■ Work to complete
Where does the word "SPte" appear in the entries below? Copy each line that holds it.

■ Data for this task
(** What a mapped page shows. *)
Lemma source_view k ps va off b w : 0 <= va < UTOP -> va mod 4096 = 0 -> 0 <= off < 4096 ->
  user_view k ps (va + off) = Some (b, w) ->
  b = load8 (pmem k) (4096 * (PTE_ADDR (raw (pmem k) (SPte ps (PDX va) (PTX va))) / 4096) + off).
Proof.
  intros Hva Ha Hoff. rewrite user_view_raw. cbv zeta. rewrite UTOP_range in Hva.
  assert (PDX (va + off) = PDX va) as -> by (rewrite !PDX_eq by lia; zdiv).
  assert (PTX (va + off) = PTX va) as -> by (rewrite !PTX_eq by lia; zdiv).
  assert (PGOFF (va + off) = off) as -> by (rewrite PGOFF_eq by lia; zdiv).
  pose proof (raw_range (pmem k) (SPte ps (PDX va) (PTX va))) as He. cbv beta iota in He.
  set (e := raw (pmem k) _) in *. pose proof (PTE_ADDR_mod e He).
  destruct (_ && _); [|done]. intros [= <- _]. f_equal. clear -H. zdiv.
Qed.
Lemma unmapped_view k' pd va a2 : 0 <= a2 < UTOP -> 0 <= va < UTOP -> va / 4096 = a2 / 4096 ->
  raw (pmem k') (SPte pd (PDX a2) (PTX a2)) = 0 -> user_view k' pd va = None.
Proof.
  rewrite UTOP_range. intros H2 Hva Ea Hr. rewrite user_view_raw. cbv zeta.
  assert (PDX va = PDX a2) as -> by (rewrite !PDX_eq by lia; zdiv).
  assert (PTX va = PTX a2) as -> by (rewrite !PTX_eq by lia; zdiv).
  rewrite Hr. by rewrite andb_false_r.
Qed.
Lemma shared_view dirs extra l l' k k' pd va f perm off :
  vm_ok dirs extra l' k' -> pd ∈ dirs -> 0 <= va < UTOP -> va mod 4096 = 0 -> 0 <= off < 4096 ->
  0 <= f < 2 ^ 20 -> perm_ok perm = true -> f ∉ l -> no_table dirs k f -> bytes_kept pd va l k k' ->
  raw (pmem k') (SPte pd (PDX va) (PTX va)) = pte_value f perm -> PTE_OK (pde (pmem k') pd (PDX va)) = true ->
  user_view k' pd (va + off) = Some (load8 (pmem k) (4096 * f + off),
    negb (Z.land (pde (pmem k') pd (PDX va)) PTE_W =? 0) && negb (Z.land perm PTE_W =? 0)).
Proof.
  intros HV' Hp Hut Ha Hoff Hf Hok Hfl Hnt Hb Hraw Hpde.
  assert (Hnt' : no_table dirs k' f).
  { apply (mapped_no_table dirs extra l' k' pd va f perm HV' Hp Hut Hf); [by apply perm_ok_range|exact Hraw]. }
  rewrite (page_view k' pd va f perm off Hf Hok Hut Ha Hraw Hoff Hpde).
  rewrite Hb; [done| | |]; replace ((4096 * f + off) / 4096) with f by zdiv; [| |done].
  - intros E0. apply (Hnt (SDir pd)); [by apply elem_of_slots|done|].
    unfold target. cbn [raw refers]. by rewrite E0.
  - intros E0. apply (Hnt' (STab pd (PDX va))); [apply (va_slot dirs pd va Hp Hut)|done|].
    unfold target. cbn [raw refers]. rewrite (proj2 (Z.eqb_neq _ 0)); [by rewrite E0|].
    intros E1. by rewrite E1 in Hpde.
Qed.

(** C3. Isolation of address spaces.  A memory system call returns to the
    caller, with one exception: [sys_page_alloc] with acceptable arguments
    when no page is free, which frees a null page.  When it returns it has
    touched nothing of the kernel but memory, the page array and the TLB log;
    and what any environment reads, or can write, at any user address has
    changed only if the call succeeded, in the address space of the environment
    the call named and was allowed to name, on the page it named.  After a
    successful [sys_page_unmap] that page cannot be accessed.  The free list is
    in order and the reference count of every page but page 0 is the number of
    its references, again with one exception: [sys_page_unmap] of an address
    that is not mapped although its table exists takes a reference from page 0
    ([page_lookup] returns it), and if that was the only one page 0 is put on
    the free list. *)
Theorem memory_calls_isolate dirs extra l k c no a1 a2 a3 a4 a5 :
  vm_ok dirs extra l k -> caller dirs k c -> (forall i p, i <> 0 -> pages k !! i = Some p -> pp_ref p < 65535) ->
  is_Some (pages k !! 0) -> memory_call no -> 0 <= a2 < 2 ^ 32 -> 0 <= a4 < 2 ^ 32 ->
  match syscall no a1 a2 a3 a4 a5 k with
  | Ret r k' =>
      r <= 0 /\ vm_frame k k' /\ memory_kept dirs extra k (unmaps_nothing k no a1 a2) k' /\
      forall pd va, pd ∈ dirs -> 0 <= va < UTOP ->
        user_view k' pd va = user_view k pd va \/
        (r = 0 /\ exists e, envid2env (call_env no a1 a3) true k = Ret (Some (Some e)) k /\
           pd = env_pgdir (envs_at k e) /\ va / 4096 = call_va no a2 a4 / 4096 /\
           (no = SYS_page_unmap -> user_view k' pd va = None))
  | Crash _ => no = SYS_page_alloc /\ l = [] /\ alloc_accepted k (s32 a1) a2 (s32 a3)
  | _ => False
  end.
Proof.
  intros HV Hca Hr H0 Hno H2 H4. destruct (decide (no = SYS_page_alloc /\ l = [])) as [[-> ->]|Hl].
  - pose proof (sys_page_alloc_full k c (s32 a1) a2 (s32 a3) (ca_cur _ _ _ Hca)
      (chain_empty _ _ (proj1 (vm_free _ _ _ _ HV)))) as H.
    change (syscall SYS_page_alloc a1 a2 a3 a4 a5 k) with (sys_page_alloc (s32 a1) a2 (s32 a3) k).
    destruct (sys_page_alloc _ _ _ _) as [r k'| | | |]; try done. destruct H as (Hneg & -> & _).
    split_and!; [lia|apply vm_frame_refl| |by left]. split; [intros _; by exists []|by intros [? _]].
  - destruct (wp_ret_inv _ _ _ (memory_call_ok dirs extra l k c no a1 a2 a3 a4 a5 HV Hca Hr H0 Hno
      ltac:(intros -> ->; by apply Hl) H2 H4)) as (r & k' & -> & H).
    destruct H as [(Hneg & (Hfr & Hok & Hv) & Hun)|(-> & e & He & Hcv & Hun & Hfr & Hm & Hv)].
    + split_and!; [lia|done|by split|]. intros pd va Hp Hva. left. by apply Hv.
    + split_and!; [lia|done|done|]. intros pd va Hp Hva.
      destruct (decide ((pd, va / 4096) = (env_pgdir (envs_at k e), call_va no a2 a4 / 4096))) as [[= -> Ea]|Hx];
        [right|left; by apply Hv].
      split; [done|]. exists e. split_and!; try done. intros Hu. apply (unmapped_view _ _ _ _ Hcv Hva Ea (Hun Hu)).
Qed.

■ Reply to the task
  b = load8 (pmem k) (4096 * (PTE_ADDR (raw (pmem k) (SPte ps (PDX va) (PTX va))) / 4096) + off).
  pose proof (raw_range (pmem k) (SPte ps (PDX va) (PTX va))) as He. cbv beta iota in He.
  raw (pmem k') (SPte pd (PDX a2) (PTX a2)) = 0 -> user_view k' pd va = None.
  raw (pmem k') (SPte pd (PDX va) (PTX va)) = pte_value f perm -> PTE_OK (pde (pmem k') pd (PDX va)) = true ->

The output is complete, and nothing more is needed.